(* ===== verification/DomainFence.v ===== *)
(** * DomainFence: go-domain/authority/fence.go

    go-domain changes its tables on behalf of a running job only inside a
    transaction that first checks the job's execution lease: the worker row and
    its advisory lock, the executor's lock, the job and its receipt.  The fence
    works in any database [D] that contains the queue's tables ([HasQueue]), so
    that the delivery code uses it on the tables of its own.

    The identifiers of a fence are canonical texts (its callers check them), so
    uuid equality is equality of texts.  The readings of [clock_timestamp()] in
    one statement are one reading. *)

From S2P Require Import Prelude JsonStrict GoTime Db GoText GoParseTime QueueTables ExecPayload ExecStore.

(** A database that contains the job queue. *)
Class HasQueue (D : Type) := queue_of : D -> qtables.
#[export] Instance queue_itself : HasQueue qtables := fun q => q.

Record Fence := MkFence {
  fn_JobID : string;
  fn_OwnerID : string;
  fn_ExecutorInstanceID : string;
  fn_Kind : string;
  fn_AttemptGeneration : Z;
  fn_Generation : Z;
  fn_WorkerBackendPID : Z;
  fn_ExecutorBackendPID : Z;
  fn_Deadline : Z;
  fn_Payload : option json;  (* what json.Valid accepts *)
}.

Definition fence_key (f : Fence) : attempt_key := (fn_JobID f, fn_AttemptGeneration f).

(** The checks of [Validate] that need no database. *)
Definition fence_malformed (f : Fence) : bool :=
  (fn_JobID f =? "")%string || (fn_OwnerID f =? "")%string || (fn_ExecutorInstanceID f =? "")%string ||
  (fn_AttemptGeneration f <=? 0) || (fn_Generation f <=? 0) || (fn_WorkerBackendPID f <=? 0) ||
  (fn_ExecutorBackendPID f <=? 0) || negb (bool_decide (is_Some (fn_Payload f))).

(** The SELECT on [background_worker_status]; a NULL result fails the scan. *)
Definition worker_row_valid (f : Fence) (now : Z) (row : option status_row) : bool :=
  match row with
  | Some (StatusRow g (Some o) (Some p) (Some beat) true) =>
      (o =? fn_OwnerID f)%string && (g =? fn_Generation f) && (p =? fn_WorkerBackendPID f) &&
      (beat <=? now) && (now - 20 * Second <=? beat)
  | _ => false
  end.

(** The SELECT on [background_jobs] *)
Definition job_row_valid `{Postgres} (f : Fence) (row : option job_row) : bool :=
  match row, fn_Payload f with
  | Some j, Some payload =>
      bool_decide (j_state j = Running) && bool_decide (j_owner j = Some (fn_Generation f)) &&
      (j_attempt j =? fn_AttemptGeneration f) && (j_kind j =? fn_Kind f)%string && jsonb_eqb (j_payload j) (jsonb payload)
  | _, _ => false
  end.

(** The SELECT on [background_job_executions] *)
Definition receipt_row_valid (f : Fence) (now : Z) (row : option exec_row) : bool :=
  match row with
  | Some x =>
      (x_instance x =? fn_ExecutorInstanceID f)%string && bool_decide (x_owner x = Some (fn_OwnerID f)) &&
      bool_decide (x_generation x = Some (fn_Generation f)) && bool_decide (x_deadline x = Some (pg_time (fn_Deadline f))) &&
      bool_decide (x_state x = XRunning) && (now <? pg_time (fn_Deadline f))
  | None => false
  end.

Section Fence.
Context `{Postgres} {D E : Type} `{HasQueue D} (ErrStale : E).

(** [err := tx.QueryRow(...).Scan(&valid); if err != nil || !valid { return ErrStale }] *)
Definition require (f : Z -> qtables -> bool) : M D E unit :=
  valid ← exec (fun _ => ErrStale) (read (fun now d => f (pg_time now) (queue_of d)));
  guard_m (negb valid) ErrStale.

Definition Validate (f : Fence) : M D E unit :=
  _ ← guard_m (fence_malformed f) ErrStale;
  _ ← require (fun now q => worker_row_valid f now (q_status q));
  _ ← require (fun _ q => bool_decide (q_worker_lock q = Some (fn_WorkerBackendPID f)));
  _ ← require (fun _ q => bool_decide (q_guard_lock q = Some (fn_ExecutorBackendPID f)));
  _ ← require (fun _ q => job_row_valid f (q_jobs q !! fn_JobID f));
  require (fun now q => receipt_row_valid f now (q_execs q !! fence_key f)).

(** [Check]; [db] is the driver's error. *)
Definition Check (db : E) (f : Fence) : M D E unit :=
  with_tx db (_ ← Validate f; _ ← commit db; mret tt).
End Fence.

(** ** What the fence establishes *)

(** The execution that [f] describes is the one the tables show: its worker holds
    the lease, its executor the guard, the job runs for it and its receipt is
    running, with time left. *)
Record authorized `{Postgres} (f : Fence) (q : qtables) : Prop := {
  au_formed : fence_malformed f = false;
  au_worker : worker_current (fn_OwnerID f) (fn_Generation f) (fn_WorkerBackendPID f) q;
  au_guard : q_guard_lock q = Some (fn_ExecutorBackendPID f);
  au_job : job_row_valid f (q_jobs q !! fn_JobID f) = true;
  au_receipt : exists now, receipt_row_valid f now (q_execs q !! fence_key f) = true;
}.

Lemma worker_row_valid_beat f now row :
  worker_row_valid f now row = true ->
  exists beat, status_beat (fn_OwnerID f) (fn_Generation f) (fn_WorkerBackendPID f) row = Some beat /\ stale beat now = false.
Proof.
  unfold worker_row_valid. intros Hv. repeat case_match; try done. bool_to_prop. subst.
  eexists. unfold status_beat, stale, HeartbeatStale. rewrite String.eqb_refl, !Z.eqb_refl. split; [done|].
  apply orb_false_intro; apply Z.ltb_ge; lia.
Qed.

Section FenceRules.
Context `{Postgres} {D E : Type} `{HasQueue D} (ErrStale : E).

Lemma twp_require {B} (Q : result E B -> D -> option D -> Prop) db f (k : unit -> M D E B) t :
  (forall t', Q (Err ErrStale) db (Some t')) ->
  (forall now, f (pg_time now) (queue_of t) = true -> twp (k tt) Q db t) -> twp (require ErrStale f ≫= k) Q db t.
Proof.
  intros He Hk. unfold require. apply twp_bind. apply twp_exec; [|intros; apply He].
  intros lk now. cbn [read]. apply twp_ret_id, twp_guard; [apply He|]. intros Hv. apply twp_ret. exists t. split; [done|].
  apply (Hk now). by apply negb_false_iff.
Qed.

Lemma twp_validate {B} (Q : result E B -> D -> option D -> Prop) db f (k : unit -> M D E B) t :
  (forall t', Q (Err ErrStale) db (Some t')) -> (authorized f (queue_of t) -> twp (k tt) Q db t) ->
  twp (Validate ErrStale f ≫= k) Q db t.
Proof.
  intros He Hk. unfold Validate. apply twp_bind. apply twp_guard; [apply He|]. intros Hm.
  apply twp_require; [done|]. intros now1 H1. apply twp_require; [done|]. intros now2 H2.
  apply twp_require; [done|]. intros now3 H3. apply twp_require; [done|]. intros now4 H4.
  apply twp_ret_id, twp_require; [done|]. intros now5 H5. apply twp_ret. exists t. split; [done|]. apply Hk.
  apply bool_decide_eq_true in H2, H3. apply worker_row_valid_beat in H1 as (beat & Hb & Hs).
  split; [done|split; [done|by exists beat, (pg_time now1)]|done|done|by eexists].
Qed.
End FenceRules.

(** ** The fence decides authority *)

(** The executor's view of the same execution. *)
Definition fence_context (f : Fence) : ExecutionContext :=
  MkContext (fn_JobID f) (fn_AttemptGeneration f) (fn_OwnerID f) (fn_Generation f) (fn_WorkerBackendPID f)
    (fn_ExecutorInstanceID f) (canonicalDeadline (fn_Deadline f)) (fn_ExecutorBackendPID f).

Lemma authorized_fenced `{Postgres} f q s :
  authorized f q -> sv_instance s = fn_ExecutorInstanceID f -> sv_guardPID s = fn_ExecutorBackendPID f ->
  fenced s (fence_key f) (fence_context f) q.
Proof.
  intros [Hm Hw Hg Hj (now & Hr)] Hi Hp. split.
  - split; [|congruence]. rewrite Hp. unfold fence_malformed in Hm. bool_to_prop. lia.
  - done.
  - unfold job_row_valid in Hj. simpl. destruct (q_jobs q !! fn_JobID f) as [j|]; [|done]. exists j. split; [done|].
    destruct (fn_Payload f) as [payload|]; [|done]. unfold job_current.
    apply andb_true_iff in Hj as [[[[H1 H2]%andb_true_iff H3]%andb_true_iff _]%andb_true_iff _]. by rewrite H1, H2, H3.
  - unfold receipt_row_valid in Hr. destruct (q_execs q !! fence_key f) as [x|]; [|done]. exists x, (pg_time (fn_Deadline f)).
    bool_to_prop. split_and!; [done..|congruence|]. unfold receipt_open.
    match goal with E : x_state x = _ |- _ => by rewrite E end.
Qed.

(** All of the fence at one instant. *)
Definition authorized_at `{Postgres} (f : Fence) (now : Z) (q : qtables) : bool :=
  negb (fence_malformed f) && worker_row_valid f now (q_status q) &&
  bool_decide (q_worker_lock q = Some (fn_WorkerBackendPID f)) && bool_decide (q_guard_lock q = Some (fn_ExecutorBackendPID f)) &&
  job_row_valid f (q_jobs q !! fn_JobID f) && receipt_row_valid f now (q_execs q !! fence_key f).

Lemma require_quiet {D E} `{HasQueue D} (e : E) f w :
  w_env w = [] -> f (pg_time (w_now w)) (queue_of (cur w)) = true ->
  exists w', require e f w = (Ok tt, w') /\ w_env w' = [] /\ w_now w' = w_now w /\ cur w' = cur w /\ w_tx w' = w_tx w /\ w_db w' = w_db w.
Proof.
  destruct w as [db tx now env]. cbn [w_env w_now]. intros -> Hf.
  unfold require, exec, try_exec, mbind, M_bind, next_event. cbn [w_env hd tl quiet ev_fault ev_elapsed ev_other ev_locked w_tx w_db w_now fst snd read].
  exists (World db tx now []). rewrite Z.add_0_r. unfold cur, set_cur in *. cbn [w_tx w_db] in *. destruct tx; cbn in *; by rewrite Hf.
Qed.

Lemma Validate_quiet `{Postgres} {D E} `{HasQueue D} (e : E) f w :
  w_env w = [] -> authorized_at f (pg_time (w_now w)) (queue_of (cur w)) = true ->
  exists w', Validate e f w = (Ok tt, w') /\ w_env w' = [] /\ cur w' = cur w /\ w_tx w' = w_tx w /\ w_db w' = w_db w.
Proof.
  intros He Ha. unfold authorized_at in Ha. apply andb_true_iff in Ha as [Ha H6]. apply andb_true_iff in Ha as [Ha H5].
  apply andb_true_iff in Ha as [Ha H4]. apply andb_true_iff in Ha as [Ha H3]. apply andb_true_iff in Ha as [H1 H2].
  apply negb_true_iff in H1. unfold Validate. rewrite H1. unfold guard_m at 1. unfold mbind, M_bind.
  edestruct (require_quiet e (fun now q => worker_row_valid f now (q_status q)) w) as (w1 & E1 & A1 & B1 & C1 & D1 & F1); [done|done|].
  edestruct (require_quiet e (fun _ q => bool_decide (q_worker_lock q = Some (fn_WorkerBackendPID f))) w1)
    as (w2 & E2 & A2 & B2 & C2 & D2 & F2); [done|by rewrite C1|].
  edestruct (require_quiet e (fun _ q => bool_decide (q_guard_lock q = Some (fn_ExecutorBackendPID f))) w2)
    as (w3 & E3 & A3 & B3 & C3 & D3 & F3); [done|by rewrite C2, C1|].
  edestruct (require_quiet e (fun _ q => job_row_valid f (q_jobs q !! fn_JobID f)) w3)
    as (w4 & E4 & A4 & B4 & C4 & D4 & F4); [done|by rewrite C3, C2, C1|].
  edestruct (require_quiet e (fun now q => receipt_row_valid f now (q_execs q !! fence_key f)) w4)
    as (w5 & E5 & A5 & B5 & C5 & D5 & F5); [done|by rewrite B4, B3, B2, B1, C4, C3, C2, C1|].
  exists w5. cbn [mret M_ret]. rewrite E1, E2, E3, E4, E5. split_and!; [done|done|congruence..].
Qed.

(** C32: The domain's fence decides authority.  [Check] changes nothing; when it
    succeeds, under any failures and interleaving, the tables it saw show this
    execution as the current one, and the executor's own fence would have let the
    same attempt write; and it does succeed when nothing fails and the tables
    show the execution as current. *)
Theorem Check_exact `{Postgres} {D E} `{HasQueue D} (ErrStale db : E) f (w : world D) :
  w_tx w = None ->
  let '(r, w') := Check ErrStale db f w in
  w_db w' = found w /\
  (r = Ok tt -> authorized f (queue_of (found w)) /\
     forall s, sv_instance s = fn_ExecutorInstanceID f -> sv_guardPID s = fn_ExecutorBackendPID f ->
       fenced s (fence_key f) (fence_context f) (queue_of (found w))) /\
  (w_env w = [] -> authorized_at f (pg_time (w_now w)) (queue_of (w_db w)) = true -> r = Ok tt).
Proof.
  intros Ht.
  assert (w_db (Check ErrStale db f w).2 = found w /\
    ((Check ErrStale db f w).1 = Ok tt -> authorized f (queue_of (found w)))) as [H1 H2].
  { unfold Check. apply (with_tx_spec _ _ (fun r d => d = found w /\ (r = Ok tt -> authorized f (queue_of (found w))))); [done|done|].
    apply twp_validate; [done|]. intros Ha. by apply twp_commit. }
  assert (w_env w = [] -> authorized_at f (pg_time (w_now w)) (queue_of (w_db w)) = true -> (Check ErrStale db f w).1 = Ok tt) as H3.
  { intros He Ha. destruct w as [d tx now env]. cbn [w_env w_now w_db w_tx] in *. subst.
    unfold Check, with_tx, begin_tx, mbind, M_bind, next_event. cbn [w_env hd tl quiet ev_fault ev_elapsed ev_other w_tx w_db w_now].
    rewrite Z.add_0_r. unfold set_tx. cbn [w_env w_tx w_db w_now].
    destruct (Validate_quiet ErrStale f (World d (Some d) now []) eq_refl Ha) as (w' & -> & He & Hc & Htx & Hdb).
    unfold commit, next_event. rewrite He. done. }
  destruct (Check ErrStale db f w) as [r w']. split_and!; [done| |done]. intros Hr. split; [by apply H2|].
  intros s Hi Hp. apply authorized_fenced; [by apply H2|done|done].
Qed.

Module FenceSample.
Definition deadline : Z := ExecSample.now + 600 * Second.
Definition receipt : exec_row :=
  ExecRow "d" ExecSample.instance (Some ExecSample.owner) (Some 3) (Some deadline) XRunning 0 (Some 0) None None None None.
Definition queue : qtables := set_execs {[ ("j", 1) := receipt ]} ExecSample.tables.
Definition fence : Fence := MkFence "j" ExecSample.owner ExecSample.instance "telegram_digest" 1 3 5 7 deadline (Some (JObj [])).
Definition world0 : world qtables := World queue None ExecSample.now [].
End FenceSample.

Lemma Check_exact_witness :
  (Check (H := ExecSample.pg_plain) (E := exec_error) ErrStaleAttempt ErrDatabase FenceSample.fence FenceSample.world0).1 = Ok tt /\
  fenced ExecSample.server ("j", 1) (fence_context FenceSample.fence) FenceSample.queue.
Proof.
  pose proof (Check_exact (H := ExecSample.pg_plain) (E := exec_error) ErrStaleAttempt ErrDatabase FenceSample.fence
    FenceSample.world0 eq_refl) as H.
  destruct (Check _ _ _ _) as [r w']. destruct H as (_ & H1 & H2).
  assert (r = Ok tt) as -> by (apply H2; [done|by_eval]). split; [done|]. by apply H1.
Defined.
----------------
* INSTRUCTIONS TO FOLLOW *
Extract from the records above the lines from the one containing "intros He Hk. unfold Validate." to the one containing "MkContext (fn_JobID f)", both lines included, exactly as they appear and with nothing else.

* ANSWER SPACE *
  intros He Hk. unfold Validate. apply twp_bind. apply twp_guard; [apply He|]. intros Hm.
  apply twp_require; [done|]. intros now1 H1. apply twp_require; [done|]. intros now2 H2.
  apply twp_require; [done|]. intros now3 H3. apply twp_require; [done|]. intros now4 H4.
  apply twp_ret_id, twp_require; [done|]. intros now5 H5. apply twp_ret. exists t. split; [done|]. apply Hk.
  apply bool_decide_eq_true in H2, H3. apply worker_row_valid_beat in H1 as (beat & Hb & Hs).
  split; [done|split; [done|by exists beat, (pg_time now1)]|done|done|by eexists].
Qed.
End FenceRules.

(** ** The fence decides authority *)

(** The executor's view of the same execution. *)
Definition fence_context (f : Fence) : ExecutionContext :=
  MkContext (fn_JobID f) (fn_AttemptGeneration f) (fn_OwnerID f) (fn_Generation f) (fn_WorkerBackendPID f)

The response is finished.